↓

Definition run (c : call) : M LabPSU.t unit :=
  match c with
  | Connect opens => LabPSU.connect opens
  | Disconnect => LabPSU.disconnect
  | Del => LabPSU.__del__
  | SetVoltage x => LabPSU.set_voltage x
  | SetCurrent x => LabPSU.set_current x
  | SetOutput v => LabPSU.set_output v
  | PollTurn during => LabPSU.task_query_status_turn during
  | DrainTurn => LabPSU.task_process_responses_turn
  | HandleLine line =>
      LabPSU.reader_thread (SerialCommunication.handle_line line)
  | ConnectionLost exc =>
      LabPSU.reader_thread (SerialCommunication.connection_lost exc)
  | DeviceConnect opens => ApplicationWindow.device_connect opens
  | DeviceToggleOutput => ApplicationWindow.device_toggle_output
  end.

(** The session after a sequence of calls; a call that raises leaves the
    session as it was when it raised. *)
Definition run_all (calls : list call) (w : LabPSU.t) : LabPSU.t :=
  fold_left (fun w c => state (run c w)) calls w.

(** ** What a reply says *)

(** The status field of a numeric query. *)
Definition number_field (q : string) : option string :=
  if String.eqb q ":MEAS:CURR?" then Some "measured_current"
  else if String.eqb q ":MEAS:VOLT?" then Some "measured_voltage"
  else if String.eqb q ":CURR?" then Some "set_current"
  else if String.eqb q ":VOLT?" then Some "set_voltage"
  else None.

(** The field and the value a matched exchange carries, if its query is
    known and its payload is understood. *)
Definition reading (r : Response.t) : option (string * PyVal.t) :=
  if String.eqb (Response.query r) ":OUTP?"
  then Some ("output", PyVal.Bool (String.eqb (Response.response r) "ON"))
  else
    match number_field (Response.query r) with
    | Some key =>
        option_map (fun x => (key, PyVal.Float x))
          (PyFloat.of_string (Response.response r))
    | None => None
    end.

(** An exchange is well formed unless its query is numeric and [float]
    rejects its payload. *)
Definition well_formed (r : Response.t) : bool :=
  match number_field (Response.query r) with
  | Some _ =>
      match PyFloat.of_string (Response.response r) with
      | Some _ => true
      | None => false
      end
  | None => true
  end.

(** The field an exchange writes, if any. *)
Definition field_of (r : Response.t) : option string :=
  option_map fst (reading r).

(** The cache shows [v]: it holds [v] itself or a value equal to it. *)
Definition shows (cached v : PyVal.t) : Prop :=
  cached = v \/ PyVal.eqb cached v = true.

(** The types of the cache: booleans under [output], and under the other
    keys the initial [-1] or a float. *)
Definition typed (w : LabPSU.t) : Prop :=
  forall key v, LabPSU.status w !! key = Some v ->
    if String.eqb key "output" then exists b, v = PyVal.Bool b
    else v = PyVal.Int (-1) \/ exists x, v = PyVal.Float x.

(** A disconnected session holds no link and no reader thread. *)
Definition idle (w : LabPSU.t) : Prop :=
  LabPSU.connected w = false ->
  LabPSU.link w = None /\ LabPSU.link_worker w = false.

(** ** Notions used in the properties *)

(** A method of the session that keeps it consistent. *)
Definition preserves {A} (c : M LabPSU.t A) : Prop :=
  forall w, consistent w -> consistent (state (c w)).

(** A method of the link that leaves a free lock free. *)
Definition keeps_lock_free {A} (m : M SerialCommunication.t A) : Prop :=
  forall l, SerialCommunication.lock l = false ->
            SerialCommunication.lock (state (m l)) = false.

(** The five queries of a turn, with the lines that arrive during each. *)
Definition battery (during : nat -> list string)
  : list (string * list string) :=
  [(":OUTP?", during 0%nat); (":MEAS:CURR?", during 1%nat);
   (":MEAS:VOLT?", during 2%nat); (":CURR?", during 3%nat);
   (":VOLT?", during 4%nat)].

(** The write into the cache that [status_set] makes. *)
Definition cache_set (st : gmap string PyVal.t) (key : string)
    (v : PyVal.t) : gmap string PyVal.t :=
  match st !! key with
  | Some old => if PyVal.neb old v then <[key := v]> st else st
  | None => st
  end.

(** The notification that goes with that write. *)
Definition notice (st : gmap string PyVal.t) (key : string) (v : PyVal.t)
  : list event :=
  match st !! key with
  | Some old => if PyVal.neb old v then [Emit key v] else []
  | None => []
  end.
Lemma writes_stay_in_their_table_witness :
  fst (apply_to_job relay_down (mkApplyRequest 1) "r@example.com"
                    scenario_world)
  = Raise (HTTPException 403 "Not authorized")
  /\ smtp_sessions (snd (apply_to_job relay_down (mkApplyRequest 1)
                                      "r@example.com" scenario_world))
     = smtp_sessions scenario_world.
Proof.
  assert (H : fst (apply_to_job relay_down (mkApplyRequest 1) "r@example.com"
                                scenario_world)
              = Raise (HTTPException 403 "Not authorized")) by reflexivity.
  split; [exact H |].
  destruct (writes_stay_in_their_table relay_down scenario_world)
    as (_ & _ & Happly).
  destruct (Happly (mkApplyRequest 1) "r@example.com") as (_ & _ & Hraise).
  exact (proj2 (Hraise _ H)).
Defined.

(** ** No unhandled exception but one *)

(** X6: on a store satisfying the schema, a request other than
    [GET /applicants], served on its own, never ends in an unhandled
    exception.  It is answered normally, or with one of the five
    HTTPExceptions the handlers raise on purpose, or, for
    [POST /auth/token] with an empty form field and for no other request,
    with the framework's 422; the status is never 500.  No insert is
    refused by the store, no attribute is missing, and no failure of the
    mail relay escapes. *)
Theorem only_list_applicants_can_crash :
  forall (relay : Relay) (r : Request) (w : World),
    db_wf (db w) ->
    (forall authorization jid, r <> GET_applicants authorization jid) ->
    forall e,
      fst (app relay r w) = Raise e ->
      (In e deliberate_errors
       \/ exists username pass missing,
           r = POST_auth_token username pass
           /\ (username = "" \/ pass = "")
           /\ e = RequestValidationError missing)
      /\ status_of (fst (app relay r w)) <> 500.
Proof.
  intros relay r w Hwf Hroute e He.
  assert (Hkind : In e deliberate_errors
                  \/ exists username pass missing,
                      r = POST_auth_token username pass
                      /\ (username = "" \/ pass = "")
                      /\ e = RequestValidationError missing).
  { revert He.
    destruct r as [ | body | username pass | [token|] | [token|] body
                    | [token|] body | [token|] | [token|] jid | ];
      cbn [app oauth2_scheme];
      rewrite ?ret_bind, ?bind_ret_run; cbn [fst snd];
      try discriminate;
      try (intros He; inversion He; subst; left; simpl; tauto).
    - destruct (signup_cases body w) as [[_ H] | [_ H]]; rewrite H; cbn [fst];
        intros He; inversion He; subst. left. simpl. tauto.
    - destruct (token_route_cases username pass w)
        as [H | (missing & Hempty & H)]; rewrite H; cbn [fst].
      + destruct (login_cases username pass w) as [L | (u & _ & _ & _ & L)];
          rewrite L; cbn [fst]; intros He; inversion He; subst.
        left. simpl. tauto.
      + intros He. inversion He; subst. right.
        exists username, pass, missing. auto.
    - destruct (post_job_cases body token w) as [H | (u & _ & _ & _ & _ & H)];
        rewrite H; cbn [fst]; intros He; inversion He; subst.
      left. unfold not_authorized. simpl. tauto.
    - destruct (apply_to_job_cases relay body token w)
        as [H | [H | (u & j & Hu & Hrole & Hj)]].
      + rewrite H. cbn [fst]. intros He. inversion He; subst.
        left. unfold not_authorized. simpl. tauto.
      + rewrite H. cbn [fst]. intros He. inversion He; subst.
        left. unfold job_not_found. simpl. tauto.
      + rewrite (apply_to_job_found _ _ _ _ _ _ Hu Hrole Hj).
        apply find_some in Hj. destruct Hj as [Hj _].
        destruct (recruiter_resolves _ _ Hwf Hj) as (rc & _ & _ & Hfind).
        rewrite Hfind. cbn [fst]. discriminate.
    - destruct (list_applications_cases token w) as [H | (u & _ & _ & _ & H)];
        rewrite H; cbn [fst]; intros He; inversion He; subst.
      left. unfold not_authorized. simpl. tauto.
    - exfalso. apply (Hroute (Some token) jid). reflexivity. }
  split; [exact Hkind |].
  rewrite He.
  destruct Hkind as [Hin | (username & pass & missing & _ & _ & ->)].
  - unfold deliberate_errors in Hin. simpl in Hin.
    destruct Hin as [<- | [<- | [<- | [<- | [<- | []]]]]]; simpl; lia.
  - simpl. lia.
Qed.

Lemma only_list_applicants_can_crash_witness :
  db_wf (db scenario_world)
  /\ fst (app relay_down (POST_auth_token "r@example.com" "") scenario_world)
     = Raise (RequestValidationError ["password"])
  /\ status_of (fst (app relay_down (POST_auth_token "r@example.com" "")
                         scenario_world))
     <> 500
  /\ fst (app relay_down (POST_signup recruiter_R) scenario_world)
     = Raise (HTTPException 400 "User already exists")
  /\ In (HTTPException 400 "User already exists") deliberate_errors.
Proof.
  assert (Hwf : db_wf (db scenario_world)) by reflexivity.
  assert (Hform : fst (app relay_down (POST_auth_token "r@example.com" "")
                           scenario_world)
                  = Raise (RequestValidationError ["password"]))
    by reflexivity.
  assert (H : fst (app relay_down (POST_signup recruiter_R) scenario_world)
              = Raise (HTTPException 400 "User already exists"))
    by reflexivity.
  split; [exact Hwf |]. split; [exact Hform |]. split.
  - apply (only_list_applicants_can_crash
             relay_down (POST_auth_token "r@example.com" "") scenario_world
             Hwf (fun a j Habs => eq_ind (POST_auth_token "r@example.com" "")
                                         (fun r => match r with
                                                   | GET_applicants _ _ => False
                                                   | _ => True
                                                   end) I _ Habs)
             _ Hform).
  - split; [exact H |].
    destruct (only_list_applicants_can_crash
                relay_down (POST_signup recruiter_R) scenario_world Hwf
                (fun a j Habs => eq_ind (POST_signup recruiter_R)
                                        (fun r => match r with
                                                  | GET_applicants _ _ => False
                                                  | _ => True
                                                  end) I _ Habs)
                _ H) as [[Hin | (u & p & m & Habs & _)] _].
    + exact Hin.
    + discriminate Habs.
Defined.
(** [StrOrInt] and the JSON-shaped members are [JSON] values; the filter is
    only handed to the JSON Schema validator. *)
Module Filter.
Record t := mk {
  Type_ : option string;
  Format : string;
  Pattern : string;
  Minimum : option JSON;
  Maximum : option JSON;
  MinLength : Z;
  MaxLength : Z;
  ExclusiveMinimum : option JSON;
  ExclusiveMaximum : option JSON;
  Const : option JSON;
  Enum : list JSON;
  Not : option JSON;
  Contains : option JSON }.
End Filter.

Module Holder.
Record t := mk { FieldID : list string; Directive : option Preference }.
End Holder.

Module Field.
Record t := mk {
  Path : list string;
  ID : string;
  Purpose : string;
  Filter : option Filter.t;
  Predicate : option Preference;
  IntentToRetain : bool }.
End Field.

Module Constraints.
Record t := mk {
  LimitDisclosure : option Preference;
  SubjectIsIssuer : option Preference;
  IsHolder : list Holder.t;
  Fields : list Field.t }.
End Constraints.

Module InputDescriptor.
Record t := mk {
  ID : string;
  Group : list string;
  Name : string;
  Purpose : string;
  Metadata : option JSON;
  Schema : option (list Schema.t);
  Constraints : option Constraints.t;
  Format : option Format.t }.
End InputDescriptor.

Module SubmissionRequirement.
Inductive t := mk {
  Name : string;
  Purpose : string;
  Rule : Selection;
  Count : Z;
  Min : Z;
  Max : Z;
  From : string;
  FromNested : list t }.
End SubmissionRequirement.

Module requirement.
Inductive t := mk {
  Name : string;
  Purpose : string;
  Rule : Selection;
  Count : Z;
  Min : Z;
  Max : Z;
  InputDescriptors : list InputDescriptor.t;
  Nested : list t }.
End requirement.

(** [verifiable.Credential], the fields the core reads or writes. *)
Module Credential.
Record t := mk {
  ID : string;
  Context : list string;
  Types : list string;
  Subject : JSON;
  JWT : string;
  Proofs : list (list (string * JSON)) }.
End Credential.

(** ** Requirement tree builder *)

Definition isLenApplicable (r : requirement.t) (val : Z) : bool :=
  if (requirement.Count r >? 0) && negb (val =? requirement.Count r) then false
  else if (requirement.Min r >? 0) && (requirement.Min r >? val) then false
  else if (requirement.Max r >? 0) && (requirement.Max r <? val) then false
  else true.

Fixpoint contains (data : list string) (e : string) : bool :=
  match data with
  | [] => false
  | el :: data' => if String.eqb el e then true else contains data' e
  end.

Definition len {A} (l : list A) : Z := Z.of_nat (length l).

(** Errors of the builder and of the evaluator.  [ErrFilter] carries whatever
    the per-descriptor pipeline reported. *)
Inductive error :=
| ErrNoCredentials
| ErrNoDescriptorsForFrom (from : string)
| ErrFilter (msg : string).

Fixpoint toRequirement (sr : SubmissionRequirement.t) (descriptors : list InputDescriptor.t)
  : error + requirement.t :=
  match sr with
  | SubmissionRequirement.mk name purpose rule cnt mn mx from fromNested =>
    let finish (inputDescriptors : list InputDescriptor.t) (nested : list requirement.t)
               (totalCount : Z) :=
      let count := if String.eqb rule All then totalCount else cnt in
      requirement.mk name purpose rule count mn mx inputDescriptors nested in
    if negb (String.eqb from "") then
      let inputDescriptors :=
        List.filter (fun d => contains (InputDescriptor.Group d) from) descriptors in
      let totalCount := len inputDescriptors in
      if totalCount =? 0 then inl (ErrNoDescriptorsForFrom from)
      else inr (finish inputDescriptors [] totalCount)
    else
      let fix nestedLoop (srs : list SubmissionRequirement.t) (nested : list requirement.t)
        : error + list requirement.t :=
        match srs with
        | [] => inr nested
        | sReq :: srs' =>
          match toRequirement sReq descriptors with
          | inl err => inl err
          | inr req => nestedLoop srs' (nested ++ [req])
          end
        end in
      match nestedLoop fromNested [] with
      | inl err => inl err
      | inr nested => inr (finish [] nested (len nested))
      end
  end.

(** The loop shared by [makeRequirement] and [makeRequirementsForMatch]. *)
Fixpoint toRequirements (requirements : list SubmissionRequirement.t)
    (descriptors : list InputDescriptor.t) (acc : list requirement.t)
  : error + list requirement.t :=
  match requirements with
  | [] => inr acc
  | submissionRequirement :: rest =>
    match toRequirement submissionRequirement descriptors with
    | inl err => inl err
    | inr r => toRequirements rest descriptors (acc ++ [r])
    end
  end.

Definition makeRequirement (requirements : list SubmissionRequirement.t)
    (descriptors : list InputDescriptor.t) : error + requirement.t :=
  if len requirements =? 0 then
    inr (requirement.mk "" "" "" (len descriptors) 0 0 descriptors [])
  else
    match toRequirements requirements descriptors [] with
    | inl err => inl err
    | inr nested => inr (requirement.mk "" "" "" (len requirements) 0 0 [] nested)
    end.

Definition makeRequirementsForMatch (requirements : list SubmissionRequirement.t)
    (descriptors : list InputDescriptor.t) : error + list requirement.t :=
  if len requirements =? 0 then
    inr [requirement.mk "" "" All (len descriptors) 0 0 descriptors []]
  else toRequirements requirements descriptors [].

(** ** Go string helpers *)

(** [strings.Index(s, substr)]: index of the first occurrence, or -1. *)
Fixpoint strings_Index_from (s substr : string) (i : Z) : Z :=
  if String.prefix substr s then i
  else match s with
       | EmptyString => -1
       | String _ s' => strings_Index_from s' substr (i + 1)
       end.

Definition strings_Index (s substr : string) : Z := strings_Index_from s substr 0.

Definition strings_Contains (s substr : string) : bool := strings_Index s substr >=? 0.
Lemma pick_spec arr n c l :
  (n <= length arr)%nat -> (l < n)%nat ->
  exists l',
    pick arr (Z.of_nat n) (Z.of_nat c) (Z.of_nat l) = Ret (Z.of_nat l') /\
    (l' = l \/ l' = c) /\ (l' < n)%nat /\
    (forall a b, arr !! l' = Some a -> arr !! l = Some b -> b <= a) /\
    ((c < n)%nat -> forall a b, arr !! l' = Some a -> arr !! c = Some b -> b <= a) /\
    (l' <> l -> forall a b, arr !! l' = Some a -> arr !! l = Some b -> b < a).
Proof.
  intros Hn Hl. unfold pick.
  destruct (Z.ltb_spec (Z.of_nat c) (Z.of_nat n)) as [Hc | Hc].
  - destruct (lookup_lt_is_Some_2 arr c) as [x Hx]; [lia |].
    destruct (lookup_lt_is_Some_2 arr l) as [y Hy]; [lia |].
    rewrite (at_lookup _ _ _ Hx), (at_lookup _ _ _ Hy). cbn [bind].
    destruct (Z.gtb_spec x y) as [Hgt | Hle].
    + exists c. split_and!; [done | by right | lia | ..]; intros; simplify_eq; lia.
    + exists l. split_and!; [done | by left | lia | ..]; intros; simplify_eq; lia.
  - exists l. split_and!; [done | by left | lia | ..]; intros; simplify_eq; lia.
Qed.

(** Sift-down restores the heap order from [lo] on, rearranging only the
    active prefix. *)
Lemma heapify_spec fuel : forall arr lo n i,
  (n <= length arr)%nat -> Z.of_nat n < 2 ^ 30 ->
  (lo <= i < n)%nat -> (n - i <= fuel)%nat ->
  heap_except arr lo n i ->
  exists arr',
    heapify fuel arr (Z.of_nat n) (Z.of_nat i) = Ret arr' /\
    perm_below n arr arr' /\
    (forall j, (lo <= j)%nat -> heap_at arr' n j).
Proof.
  induction fuel as [| fuel IH]; intros arr lo n i Hn Hsmall Hi Hfuel [Hheap Hgrand];
    [lia |].
  rewrite heapify_unfold.
  rewrite !child_index by lia.
  replace (2 * Z.of_nat i + 1) with (Z.of_nat (2 * i + 1)) by lia.
  replace (2 * Z.of_nat i + 2) with (Z.of_nat (2 * i + 2)) by lia.
  destruct (pick_spec arr n (2 * i + 1) i Hn) as (l1 & -> & Hl1 & Hl1n & Hge1 & Hc1 & Hgt1);
    [lia |]. cbn [bind].
  destruct (pick_spec arr n (2 * i + 2) l1 Hn Hl1n) as (l2 & -> & Hl2 & Hl2n & Hge2 & Hc2 & Hgt2).
  cbn [bind].
  destruct (lookup_lt_is_Some_2 arr i) as [vi Hvi]; [lia |].
  destruct (lookup_lt_is_Some_2 arr l1) as [v1 Hv1]; [lia |].
  destruct (lookup_lt_is_Some_2 arr l2) as [v2 Hv2]; [lia |].
  pose proof (Hge1 _ _ Hv1 Hvi) as Hi1.
  pose proof (Hge2 _ _ Hv2 Hv1) as H12.
  destruct (Z.eqb_spec (Z.of_nat l2) (Z.of_nat i)) as [Heq | Hneq]; cbn [negb].
  - (* the root already holds the largest value *)
    assert (l2 = i) as -> by lia.
    exists arr. split_and!; [done | apply perm_below_refl |].
    intros j Hj. destruct (decide (j = i)) as [-> | Hji]; [| by apply Hheap].
    intros c a b Hc Hcn Ha Hb. assert (a = vi) as -> by congruence.
    destruct Hc as [-> | ->].
    + destruct Hl1 as [-> | ->].
      * apply (Hc1 Hcn _ _ Hvi Hb).
      * destruct Hl2 as [? | ?]; lia.
    + apply (Hc2 Hcn _ _ Hvi Hb).
  - (* exchange with the larger child and continue below *)
    assert (l2 <> i) as Hl2i by lia.
    assert (vi < v2) as Hlt.
    { destruct (decide (l2 = l1)) as [-> | Hne].
      - assert (v1 = v2) as -> by congruence. by apply (Hgt1 Hl2i v2 vi).
      - pose proof (Hgt2 Hne _ _ Hv2 Hv1). lia. }
    assert (l2 = 2 * i + 1 \/ l2 = 2 * i + 2)%nat as Hchild by lia.
    assert (forall c b, (c = 2 * i + 1 \/ c = 2 * i + 2)%nat -> (c < n)%nat ->
              arr !! c = Some b -> b <= v2) as Hdom.
    { intros c b [-> | ->] Hcn Hb.
      - destruct Hl1 as [-> | ->].
        + pose proof (Hc1 Hcn _ _ Hvi Hb). lia.
        + assert (b = v1) as -> by congruence. done.
      - apply (Hc2 Hcn _ _ Hv2 Hb). }
    rewrite (swap_lookup _ _ _ _ _ Hvi Hv2). cbn [bind].
    set (arr1 := <[l2 := vi]> (<[i := v2]> arr)).
    assert (forall k, arr1 !! k = if decide (k = l2) then Some vi
              else if decide (k = i) then Some v2 else arr !! k) as Hlook
      by (intros k; by apply exchange_lookup).
    assert (perm_below n arr arr1) as HP1
      by (apply perm_below_exchange; (done || lia)).
    destruct (IH arr1 lo n l2) as (arr' & Hrun & HP & Hall).
    + rewrite (perm_below_length _ _ _ HP1). done.
    + done.
    + lia.
    + lia.
    + split.
      * intros j Hj Hjl c a b Hc Hcn. rewrite !Hlook.
        destruct (decide (j = l2)) as [? | _]; [done |].
        destruct (decide (j = i)) as [-> | Hji].
        -- intros [= <-]. destruct (decide (c = l2)) as [_ | Hcl].
           ++ intros [= <-]. lia.
           ++ destruct (decide (c = i)) as [? | _]; [lia |].
              intros Hb. by apply (Hdom c).
        -- destruct (decide (c = l2)) as [? | _]; [lia |].
           destruct (decide (c = i)) as [-> | Hci].
           ++ intros Ha [= <-]. apply (Hgrand j l2 a v2); (done || lia).
           ++ intros Ha Hb. by apply (Hheap j Hj Hji c).
      * intros p c a b Hp Hpl Hc Hcn. rewrite !Hlook.
        assert (p = i) as -> by lia.
        destruct (decide (i = l2)) as [? | _]; [done |].
        destruct (decide (i = i)) as [_ | ?]; [| done].
        destruct (decide (c = l2)) as [? | _]; [lia |].
        destruct (decide (c = i)) as [? | _]; [lia |].
        intros [= <-] Hb.
        apply (Hheap l2 ltac:(lia) Hl2i c); done.
    + exists arr'. split_and!; [done | | done].
      eapply perm_below_trans; eassumption.
Qed.

(** The root of a heap holds its largest value. *)
Lemma heap_root_max arr n :
  (forall j, heap_at arr n j) ->
  forall k a b, (k < n)%nat -> arr !! 0%nat = Some a -> arr !! k = Some b -> b <= a.
Proof.
  intros Hheap k. induction (lt_wf k) as [k _ IH]. intros a b Hk Ha Hb.
  destruct k as [| k]; [simplify_eq; lia |].
  set (p := (k / 2)%nat).
  assert (S k = 2 * p + 1 \/ S k = 2 * p + 2)%nat as Hc.
  { unfold p. pose proof (Nat.div_mod_eq k 2).
    pose proof (Nat.mod_upper_bound k 2). lia. }
  destruct (lookup_lt_is_Some_2 arr p) as [x Hx].
  { apply lookup_lt_Some in Hb. lia. }
  transitivity x.
  - apply (Hheap p (S k)); done.
  - apply (IH p); [lia | lia | done | done].
Qed.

↑

◆ **TASK INSTRUCTIONS**
Which lines of the data contain the string "Hlook"? Copy each of them.

◆ **ANSWER**
              else if decide (k = i) then Some v2 else arr !! k) as Hlook
      * intros j Hj Hjl c a b Hc Hcn. rewrite !Hlook.
      * intros p c a b Hp Hpl Hc Hcn. rewrite !Hlook.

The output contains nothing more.